Drs S. Brotini and L. Guidi presented at a Parkinson’s congress in 2014, as abstract LBA 21, data to support the use of palmitoylethanolamide in Parkinson’s disease.
The objective of their pilot study was to evaluate the efficacy of palmitoylethanolamide (PEA) in patients with advanced Parkinson’s Disease (PD).
They pointed out that idiopathic Parkinson’s Disease is a neurodegenerative disorder, together with and probably due to neuroinflammatory processes.
Due to the neuroprotective activities of PEA seen in animal models of Parkinson’s disease, where chronic treatment with PEA protected against loss of tyrosine hydroxylase-positive neurons in the substantia nigra, as well as against toxin-induced microglial activation.
The authors treated thirty outpatients with advanced Parkinson’s disease, assessed according to UK Parkinson’s Disease Society Brain Bank criteria, and clinical evaluations were performed by MDS-UPDRS new version (July 1, 2008) and Hoehn & Yahr Scale.

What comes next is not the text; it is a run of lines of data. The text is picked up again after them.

Lemma initResourceAccessor_not_socket (s : st) err s' :
  initResourceAccessor s = Ret (err, s') → unlistened err → False.
Proof.
  unfold initResourceAccessor. destruct (__redisCacheEnable _); [|intros [= <- _]; by intros [|]].
  destruct (connect_loop _ _ _ _ _) as [[[[e pool1] hp] w1]| | |] eqn:Hc; try discriminate. rewrite ret_bind.
  case_decide; intros [= <- _]; [by intros [|]|]. exact (connect_loop_not_socket _ _ _ _ _ _ _ _ _ Hc).
Qed.

Lemma run_not_socket i alive (p : proc) err p' : run i alive p = Ret (err, p') → unlistened err → False.
Proof.
  unfold run. destruct (get_worker i p) as [w| | |]; try discriminate. rewrite ret_bind.
  destruct (isRunning w), alive; intros [= <- _]; by intros [|].
Qed.

Lemma run_all_not_socket alive ws (p : proc) err p' : run_all alive ws p = Ret (err, p') → unlistened err → False.
Proof.
  revert p. induction ws as [|i ws IH]; intros p; cbn [run_all]; [intros [= <- _]; by intros [|]|].
  destruct (run i _ p) as [[e p1]| | |] eqn:Hr; try discriminate. rewrite ret_bind.
  case_decide; [apply IH|]. intros [= <- _]. exact (run_not_socket _ _ _ _ _ Hr).
Qed.

(** ** Failed initialisation and cleaning up *)

(** A listening socket that was created but could not be bound or listened on. *)
Lemma initListenSocket_failed (s : st) err s' :
  initListenSocket s = (err, s') → unlistened err →
  (__listenFD (srv s') ∉ fds (kern s)) ∧ 0 ≤ __listenFD (srv s') ∧ __listenFD (srv s') ∈ fds (kern s') ∧
  srv s' = set_listenFD (__listenFD (srv s')) (srv s) ∧ workers (pr s') = workers (pr s).
Proof.
  intros Hi He. unfold initListenSocket in Hi.
  destruct (sys_socket (kern s)) as [[fd|] k1] eqn:Hs; [|injection Hi as <- _; by destruct He].
  destruct (socket_ok _ _ _ Hs) as (Hint & Hnew & Hpos & Hf).
  cbn [kern with_kernel with_srv with_pr pr estore set_store set_kernel kernel] in Hi.
  destruct (fcntl_getfl fd k1) as [[flags|] k2] eqn:Hg; [|injection Hi as <- _; by destruct He].
  destruct (getfl_ok _ _ _ _ Hg) as [Hf2 _]. destruct (setfl_ok fd (N.lor flags O_NONBLOCK) k2) as [Hf3 _].
  destruct (sys_bind _ _ _ _) as [bound k4] eqn:Hb. destruct (bind_ok _ _ _ _ _ _ Hb) as [Hf4 _].
  assert (fds k4 = {[fd]} ∪ fds (kern s)) as Hfds by congruence.
  destruct bound; simpl in Hi.
  - destruct (sys_listen _ _ k4) as [r k5] eqn:Hl. destruct (listen_ok _ _ _ _ _ Hl) as [Hf5 _].
    destruct r; simpl in Hi; injection Hi as <- <-; [by destruct He|].
    split_and!; try done. unfold kern. simpl. rewrite Hf5, Hfds. by apply elem_of_union_l, elem_of_singleton.
  - injection Hi as <- <-. split_and!; try done.
    unfold kern. simpl. rewrite Hfds. by apply elem_of_union_l, elem_of_singleton.
Qed.

(** Destroying workers that watch nothing closes their pollers only. *)
Lemma destroy_workers_keep fd l (p : proc) :
  (∀ i w, workers p !! i = Some w → __events (__eventPoller w) = ∅ ∧ __epfd (__eventPoller w) ≠ fd) →
  fd ∈ fds (kernel (estore p)) →
  fd ∈ fds (kernel (estore (fold_left (λ p i, destroy_worker i p) l p))).
Proof.
  revert p. induction l as [|i l IH]; intros p Hp Hfd; simpl; [done|].
  unfold destroy_worker at 2. destruct (workers p !! i) as [w|] eqn:Hi; [|by apply IH].
  destruct (Hp _ _ Hi) as [Hev Hne]. apply IH; [exact Hp|]. unfold destroy_Epoll.
  rewrite Hev, map_to_list_empty. simpl. destruct (close_ok (__epfd (__eventPoller w)) (kernel (estore p))) as [-> _].
  apply elem_of_difference. split; [done|]. intros ->%elem_of_singleton. done.
Qed.

Lemma init_socket_failed (s : st) err s' : fresh_server s → init s = Ret (err, s') →
  unlistened err →
  __listenFD (srv s') ∈ fds (kern s') ∧ 0 ≤ __listenFD (srv s') ∧ __listenWorker (srv s') = None ∧
  ∀ i w, workers (pr s') !! i = Some w →
    __events (__eventPoller w) = ∅ ∧ __epfd (__eventPoller w) ≠ __listenFD (srv s').
Proof.
  intros Hf Hi He. destruct (clean_fresh s Hf) as (Hr0 & Hev0 & Hws0 & Hio0 & _). unfold init in Hi.
  assert (__listenWorker (srv (clean s)) = None) as Hlw0 by done.
  destruct (initLogger (clean s)) as [e1 s1] eqn:H1'.
  destruct (initLogger_ok _ _ _ Hr0 H1') as (Hr1 & _ & Hw1 & Hs1).
  destruct (decide (e1 = SERVER_OK)) as [->|]; cycle 1.
  { exfalso. injection Hi as -> _. clear - H1' He. unfold initLogger in H1'.
    destruct (AsyncLogger.isRunning _); [|injection H1' as <- _; by destruct He]. cbn [negb] in H1'.
    destruct (AsyncLogger.logFileOn _); [injection H1' as <- _; by destruct He|].
    unfold AsyncLogger.setLogFile in H1'. repeat case_match; simplify_eq; by destruct He. }
  cbn [initRouter] in Hi. rewrite decide_True in Hi by done.
  set (s2 := with_srv (set_router true) (put_router new_Router s1)) in *.
  assert (ready (pr s2)) as Hr2 by (destruct Hr1 as [Hwf ? ?]; split; [destruct Hwf; by split|done|done]).
  destruct (initResourceAccessor s2) as [[e3 s3]| | |] eqn:H3'; try discriminate. rewrite ret_bind in Hi.
  destruct (decide (e3 = SERVER_OK)) as [->|]; cycle 1.
  { exfalso. injection Hi as -> _. exact (initResourceAccessor_not_socket _ _ _ H3' He). }
  destruct (initResourceAccessor_ok _ _ _ Hr2 H3' eq_refl) as (Hr3 & _ & Hw3 & Hs3).
  unfold initIOWorker in Hi. cbv zeta in Hi. destruct (_ && _) in Hi; [done|]. rewrite ret_bind in Hi.
  destruct (io_worker_loop _ s3) as [e4 s4] eqn:H4'.
  destruct (decide (e4 = SERVER_OK)) as [->|]; cycle 1.
  { exfalso. injection Hi as -> _. exact (io_worker_loop_not_socket _ _ _ _ H4' He). }
  destruct (io_worker_loop_ok _ _ _ _ Hr3 H4' eq_refl) as (Hr4 & _ & _ & _ & ws & Hws4 & _ & Hall4 & Hs4).
  destruct (initListenSocket s4) as [e5 s5] eqn:H5'.
  destruct (decide (e5 = SERVER_OK)) as [->|]; cycle 1.
  - injection Hi as -> <-. destruct (initListenSocket_failed _ _ _ H5' He) as (Hnew & Hpos & Hin & Hsrv & Hws5).
    split_and!; [done|done|by rewrite Hsrv, Hs4, Hs3; simpl; rewrite Hs1|].
    intros i w Hiw. rewrite Hws5 in Hiw. split.
    + rewrite Hws4, Hw3 in Hiw. cbn [s2 with_srv put_router with_pr pr workers] in Hiw. rewrite Hw1, Hws0 in Hiw.
      rewrite list.Forall_forall in Hall4. destruct (Hall4 w) as [ep ->]; [by eapply list_elem_of_lookup_2|done].
    + intros Heq. apply Hnew. rewrite <- Heq. exact (rd_open _ Hr4 _ _ Hiw).
  - exfalso. exact (initListenWorker_not_socket _ _ _ Hi He).
Qed.

Lemma init_not_running (s : st) err s' : srv_running (srv s) = false → init s = Ret (err, s') → srv_running (srv s') = false.
Proof.
  intros Hs. assert (srv_running (srv (clean s)) = false) as Hr0 by done. unfold init.
  destruct (initLogger (clean s)) as [e1 s1] eqn:E1.
  assert (srv_running (srv s1) = false) as Hr1.
  { unfold initLogger in E1. repeat case_match; simplify_eq; done. }
  case_decide; [|by intros [= <- <-]]. cbn [initRouter]. rewrite decide_True by done.
  destruct (initResourceAccessor _) as [[e3 s3]| | |] eqn:E3; try discriminate. rewrite ret_bind.
  assert (srv_running (srv s3) = false) as Hr3.
  { unfold initResourceAccessor in E3. destruct (__redisCacheEnable _); [|by injection E3 as <- <-].
    destruct (connect_loop _ _ _ _ _) as [[[[? ?] ?] ?]| | |]; try discriminate. rewrite ret_bind in E3.
    case_decide; by injection E3 as <- <-. }
  case_decide; [|by intros [= <- <-]]. unfold initIOWorker. cbv zeta. destruct (_ && _); [done|]. rewrite ret_bind.
  destruct (io_worker_loop _ s3) as [e4 s4] eqn:E4.
  assert (srv_running (srv s4) = false) as Hr4.
  { revert E4 Hr3. generalize (__workerNum (__serverCfg (srv s3))). clear. intros n. revert s3.
    induction n as [|n IH]; intros s3; cbn [io_worker_loop]; [by intros [= <- <-]|].
    destruct (add_worker _ s3) as [[e i] sw] eqn:Ha.
    assert (srv sw = srv s3) as Hsv by (unfold add_worker in Ha; destruct (make_Epoll _ _) as [[? ?] ?]; by injection Ha as _ _ <-).
    case_decide; [intros Hl Hrun; eapply (IH _ Hl); simpl; by rewrite Hsv|intros [= <- <-]; simpl; by rewrite Hsv]. }
  case_decide; [|by intros [= <- <-]]. destruct (initListenSocket s4) as [e5 s5] eqn:E5.
  assert (srv_running (srv s5) = false) as Hr5.
  { unfold initListenSocket in E5. repeat case_match; simplify_eq; done. }
  case_decide; [|by intros [= <- <-]]. unfold initListenWorker. destruct (poller_size _ <? 0); [done|]. destruct (add_worker _ s5) as [[e i] sw] eqn:Ha.
  assert (srv sw = srv s5) as Hsv by (unfold add_worker in Ha; destruct (make_Epoll _ _) as [[? ?] ?]; by injection Ha as _ _ <-).
  case_decide; [|intros [= <- <-]; simpl; by rewrite Hsv].
  destruct (make_event _ _ _). destruct (addEvent _ _ _) as [[? ?]| | |]; try discriminate. rewrite ret_bind.
  intros [= <- <-]. simpl. by rewrite Hsv.
Qed.

(** ** The threads that run while the server starts

    The thread of a worker runs as soon as [run] has made it, but until the listening
    worker, the last one, runs no event is registered with an I/O worker: its thread
    can only wait, or leave when its wait fails. Neither is seen by the rest of
    [start], which runs other workers: they commute. *)

Lemma run_poll_commute i j timeout b (p p1 p2 : proc) events error e :
  i ≠ j → eventPoll i timeout p = Ret (events, error, p1) → run j b p = Ret (e, p2) →
  ∃ p3, run j b p1 = Ret (e, p3) ∧ eventPoll i timeout p2 = Ret (events, error, p3).
Proof.
  intros Hne. unfold eventPoll, run, get_worker. destruct (workers p !! i) as [wi|] eqn:Hi; [|done].
  rewrite deref_Some_bind. destruct (epollWait _ _ _) as [[ev err] st1] eqn:Hw. intros [= <- <- <-].
  cbn [set_store workers]. destruct (workers p !! j) as [wj|] eqn:Hj; [|done]. rewrite !deref_Some_bind.
  destruct (isRunning wj); intros [= <- <-]; (eexists; split; [done|]).
  - by rewrite Hi, deref_Some_bind, Hw.
  - cbn [put_worker set_workers workers estore]. rewrite list_lookup_insert_ne, Hi, deref_Some_bind, Hw by done. done.
Qed.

Each patient was evaluated over a period of 12 months. Data were analyzed using a repeated measures analysis of variance (ANOVA).
At the end of the follow up period analysis showed a statistically significant improvement (P<0,0001) of all the parameters considered, motor- and non-motor symptoms. In particular, there was a significant reduction of dyskinesias and prolonged therapeutic effect of L-dopa therapy.
Conclusion was that palmitoylethanolamide might play a role in the pharmacological treatment of Parkinson’s disease, via modulation of the pathological interaction between the dopaminergic pathways and glia.